## WHAT TO WORK ON
Every line below that holds the string "induction" must be copied.
>>>>
(* ===== verification/DropWireReader.v ===== *)
(** * A reader of key lists

    A reader of the text [DropKeyListWire] writes, proved to satisfy
    [WireReaderLaws]: the laws can hold, and the witnesses about key lists run
    on it. *)
From stdpp Require Import sorting gmap.
From S2P Require Import Prelude EnvelopeFormat EnvelopeName EnvelopeKey Envelope EnvelopeProofs EnvelopeCanon.
From S2P Require Import DirectText DirectJson DirectJsonReader DirectPath DirectMessages DirectMessagesProofs.
From S2P Require Import DropLayout DropKeyList DropKeyListProofs DropKeyListWire DropKeyListWireProofs.
#[local] Open Scope Z_scope.

(** ** Flat objects *)

Inductive Field := FStr (s : text) | FNum (n : Z).

Definition write_field (f : Field) : text := match f with FStr s => write_string s | FNum n => u64_to_string n end.
Definition is_string (f : Field) : bool := match f with FStr _ => true | FNum _ => false end.
Definition field_ok (f : Field) : bool := match f with FStr s => forallb scalar s | FNum n => is_u64 n end.

Definition read_string (s : text) : option (text * text) := s ← cut_prefix [34] s; read_chars (S (length s)) s.

Definition read_number (s : text) : option (Z * text) :=
  let '(ds, rest) := span_digits s in Some (digits_value ds, rest).

Definition read_field (string : bool) (s : text) : option (Field * text) :=
  if string then '(t, s) ← read_string s; Some (FStr t, s) else '(n, s) ← read_number s; Some (FNum n, s).

Fixpoint read_members (ks : list (string * bool)) (s : text) : option (list Field * text) :=
  match ks with
  | [] => Some ([], s)
  | k :: ks =>
      s ← cut_prefix (write_string (lit k.1) ++ [58]) s;
      '(f, s) ← read_field k.2 s;
      match ks with
      | [] => Some ([f], s)
      | _ => s ← cut_prefix [44] s; '(fs, s) ← read_members ks s; Some (f :: fs, s)
      end
  end.

Definition read_object (ks : list (string * bool)) (s : text) : option (list Field * text) :=
  s ← cut_prefix [123] s;
  '(fs, s) ← read_members ks s;
  s ← cut_prefix [125] s;
  Some (fs, s).

Definition written_object (ks : list (string * bool)) (fs : list Field) : text :=
  object (zip_with (fun k f => member k.1 (write_field f)) ks fs).

Lemma cut_prefix_app p s : cut_prefix p (p ++ s) = Some s.
Proof. unfold cut_prefix. by rewrite take_app_length, bool_decide_eq_true_2, drop_app_length. Qed.

Lemma cut_prefix_cons c s : cut_prefix [c] (c :: s) = Some s.
Proof. apply (cut_prefix_app [c]). Qed.

Lemma read_string_written s rest : read_string (write_string s ++ rest) = Some (s, rest).
Proof.
  unfold read_string, write_string. cbn [app]. rewrite cut_prefix_cons. cbn [mbind option_bind].
  apply read_chars_write. rewrite length_app. pose proof (write_chars_length s). lia.
Qed.

Lemma read_number_written n rest : is_u64 n = true -> delimited rest ->
  read_number (u64_to_string n ++ rest) = Some (n, rest).
Proof.
  intros Hn Hr. destruct (u64_to_string_ok n Hn) as (c & t & -> & Hd & Hv). unfold read_number.
  rewrite span_digits_app by done. by rewrite Hv.
Qed.

Lemma read_field_written f rest : field_ok f = true -> delimited rest ->
  read_field (is_string f) (write_field f ++ rest) = Some (f, rest).
Proof.
  intros Hf Hr. destruct f as [s|n]; cbn [is_string write_field read_field].
  - by rewrite read_string_written.
  - by rewrite read_number_written.
Qed.

Lemma read_members_written ks fs rest : map snd ks = map is_string fs -> forallb field_ok fs = true ->
  delimited rest -> read_members ks (separated (zip_with (fun k f => member k.1 (write_field f)) ks fs) ++ rest) = Some (fs, rest).
Proof.
  revert fs. induction ks as [|[k b] ks IH]; intros [|f fs] Hk Hf Hr; try done. injection Hk as -> Hk.
  cbn [forallb] in Hf. apply andb_prop in Hf as [Hf Hfs]. cbn [zip_with read_members fst snd].
  assert (forall r, member k (write_field f) ++ r = (write_string (lit k) ++ [58]) ++ (write_field f ++ r)) as Hm.
  { intros r. unfold member, write_member. cbn [fst snd]. rewrite <- !app_assoc. done. }
  destruct ks as [|k' ks].
  - destruct fs; [|done]. cbn [zip_with separated]. rewrite Hm, cut_prefix_app. cbn [mbind option_bind].
    by rewrite read_field_written.
  - destruct fs as [|f' fs]; [done|]. specialize (IH (f' :: fs) Hk Hfs Hr). cbn [zip_with] in IH |- *.
    change (separated (?a :: ?b :: ?l)) with (a ++ 44 :: separated (b :: l)).
    rewrite <- app_assoc, Hm, cut_prefix_app. cbn [mbind option_bind app].
    rewrite read_field_written by (done || by apply delimited_cons). cbn [mbind option_bind].
    rewrite cut_prefix_cons. cbn [mbind option_bind].
    by rewrite IH.
Qed.
Lemma inferred_cons ok j st checks missing missing' now out out' r : j ∉ map fst checks ->
  inferred ok checks missing' now out' r ->
  (forall i, i <> j -> missing' !! i = missing !! i) ->
  missing' !! j = (if is_missing st then if ok then Some (default now (missing !! j)) else missing !! j else None) ->
  (forall i, i ∈ out' <-> i ∈ out \/ i = j /\ ok = true /\ st = Missing /\
     exists t, missing !! j = Some t /\ SETTLE <= since now t) ->
  inferred ok ((j, st) :: checks) missing now out r.
Proof.
  intros Hj (H1 & H2 & H3) Hm' Hmj Hout.
  assert (forall i st', (i, st') ∈ checks -> i <> j) as Hother.
  { intros i st' Hin ->. apply Hj. by apply (list_elem_of_fmap_2 fst) in Hin. }
  split_and!.
  - intros i. rewrite H1, Hout. setoid_rewrite elem_of_cons. split.
    + intros [[Hi|(-> & Hok & -> & Ht)]|(Hok & Hin & Ht)]; [by left|right; split_and!; [done|by left|done]|].
      right. split_and!; [done|by right|]. by rewrite <- (Hm' i) by (by eapply Hother).
    + intros [Hi|(Hok & [[= -> <-]|Hin] & Ht)]; [by left; left|left; right; split_and!; done|].
      right. split_and!; [done..|]. by rewrite (Hm' i) by (by eapply Hother).
  - cbn [map fst]. intros i [Hi Hi']%not_elem_of_cons. rewrite H2 by done. by apply Hm'.
  - intros i st' [[= -> ->]|Hin]%elem_of_cons; [by rewrite H2|].
    rewrite (H3 i st' Hin). by rewrite (Hm' i) by (by eapply Hother).
Qed.

Lemma infer_loop_spec (av tr im : bool) checks now : forall missing out, NoDup (map fst checks) ->
  inferred (av && negb tr && negb im) checks missing now out (infer_loop av tr im checks missing now out).
Proof.
  induction checks as [|[j st] checks IH]; intros missing out Hn.
  { split_and!; cbn; [|done|intros i st H; by apply elem_of_nil in H]. intros i.
    split; [by left|]. intros [H|(_ & H & _)]; [done|by apply elem_of_nil in H]. }
  cbn [map fst] in Hn. apply NoDup_cons in Hn as [Hj Hn].
  cbn [infer_loop]. destruct st as [m| |]; cbn [is_missing negb].
  1, 3: eapply inferred_cons; [done|by apply IH|intros i Hi; by rewrite lookup_delete_ne|by rewrite lookup_delete_eq|naive_solver].
  destruct (negb av || tr || im) eqn:Eo.
  - assert (av && negb tr && negb im = false) as Hok by (destruct av, tr, im; done). rewrite Hok in IH |- *.
    eapply inferred_cons; [done|by apply IH|done|done|naive_solver].
  - assert (av && negb tr && negb im = true) as Hok by (destruct av, tr, im; done). rewrite Hok in IH |- *.
    destruct (missing !! j) as [t|] eqn:Em; (eapply inferred_cons; [done|by apply IH|..]); rewrite ?Em; try done.
    + intros i. destruct (Z.leb_spec SETTLE (since now t)); [rewrite elem_of_app, list_elem_of_singleton|]; [naive_solver|].
      split; [by left|]. intros [H'|(_ & _ & _ & t' & [= <-] & H')]; [done|lia].
    + intros i Hi. by rewrite lookup_insert_ne.
    + by rewrite lookup_insert_eq.
    + naive_solver.
Qed.
Fixpoint stat_steps (current rel : list text) : FM Stat :=
  match rel with
  | [] => ret Unknown
  | component :: rest =>
      let current := current ++ [component] in
      let! k := lstat current in
      match k, rest with
      | LLink, _ => ret Unknown
      | LFile m, [] => ret (Present m)
      | (LDir | LOther), [] => ret Missing
      | LDir, _ => stat_steps current rest
      | (LFile _ | LOther), _ => ret Missing
      | LNotFound, _ => ret Missing
      | LError, _ => ret Unknown
      end
  end.

Definition root_is_dir : FM bool := let! k := lstat [] in ret (match k with LDir => true | _ => false end).

Definition stat_at (rel : list text) : FM Stat :=
  let! ok := root_is_dir in
  if negb ok then ret Unknown else if joinable rel then stat_steps [] rel else ret Unknown.

Definition stat_link (link : text) : FM Stat :=
  match relative link with Some rel => stat_at rel | None => ret Unknown end.

(** One folder above a new file. *)
Definition ensure_folder (p : list text) : FM unit :=
  let! k := lstat p in
  match k with
  | LDir => ret tt
  | LFile _ | LLink | LOther => throw OtherKind
  | LNotFound =>
      let! made := outcome (create_dir p) in
      match made with
      | Ok _ => ret tt
      | Err AlreadyExists =>
          let! k := lstat p in
          match k with LDir => ret tt | _ => throw OtherKind end
      | Err k => throw k
      end
  | LError => throw OtherKind
  end.

Fixpoint ensure_folders (current rel : list text) : FM unit :=
  match rel with
  | [] => ret tt
  | component :: rel =>
      let! _ := ensure_folder (current ++ [component]) in
      ensure_folders (current ++ [component]) rel
  end.

Definition ensure_parent (rel : list text) : FM unit :=
  let! ok := root_is_dir in
  if negb ok then throw OtherKind
  else if negb (joinable rel) then throw OtherKind
  else ensure_folders [] (removelast rel).

(** The name in [names] for [component]: itself, or the first that folds
    equal. *)
Definition spelled (names : list text) (component : text) : option text :=
  if bool_decide (component ∈ names) then Some component
  else List.find (fun n => bool_decide (fold n = fold component)) names.

Fixpoint actual_from (current rel : list text) : FM (list text) :=
  match rel with
  | [] => ret current
  | component :: rel =>
      let! names := read_dir current in
      match spelled names component with
      | Some n => actual_from (current ++ [n]) rel
      | None => throw OtherKind
      end
  end.

(** [actual_path(..).unwrap_or(target)]. *)
Definition actual_or (rel : list text) : FM (list text) :=
  let! r := outcome (actual_from [] rel) in
  ret (match r with Ok p => p | Err _ => rel end).

Definition staging_name (hex : text) : text := lit ".wildbloom-" ++ hex ++ lit ".part".

(** The staging copy becomes the target. *)
Definition publish (staging target : list text) : FM unit :=
  let! linked := outcome (hard_link staging target) in
  match linked with
  | Ok _ => ignoring (remove_file staging)
  | Err AlreadyExists => let! _ := ignoring (remove_file staging) in throw AlreadyExists
  | Err _ =>
      let! there := is_there target in
      if there : bool then let! _ := ignoring (remove_file staging) in throw AlreadyExists
      else
        let! renamed := outcome (rename staging target) in
        match renamed with
        | Ok _ => ret tt
        | Err k => let! _ := ignoring (remove_file staging) in throw k
        end
  end.

(** The last look is at a path where a file has just been put, so that what it
    finds is that file's metadata or nothing. *)
Definition place_file (rel : list text) (source : list byte) (expect : option (list byte))
    : FM (list text * Meta * text) :=
  let! _ := ensure_parent rel in
  let! there := is_there rel in
  if there : bool then throw AlreadyExists
  else
    let! hex := ask (random_hex e) in
    match hex with
    | None => throw OtherKind
    | Some hex =>
        let staging := parent_of rel ++ [staging_name hex] in
        let! copied := outcome
          (let! _ := create_new staging in
           let! _ := copy_into staging source in
           call Sync (fun d => (Ok tt, d))) in
        match copied with
        | Err k => let! _ := ignoring (remove_file staging) in throw k
        | Ok _ =>
            let hash := sha256 source in
            if bool_decide (is_Some expect) && negb (bool_decide (expect = Some hash))
            then let! _ := ignoring (remove_file staging) in throw InvalidData
            else
              let! _ := publish staging rel in
              let! actual := actual_or rel in
              let! k := lstat actual in
              match k with
              | LFile m => ret (actual, m, hex_lower hash)
              | LNotFound => throw NotFound
              | LError => throw OtherKind
              | _ => ret (actual, {| len := 0; mtime := 0 |}, hex_lower hash)
              end
        end
    end.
<<<<
## RESULT OF THE TASK
  revert fs. induction ks as [|[k b] ks IH]; intros [|f fs] Hk Hf Hr; try done. injection Hk as -> Hk.
  induction checks as [|[j st] checks IH]; intros missing out Hn.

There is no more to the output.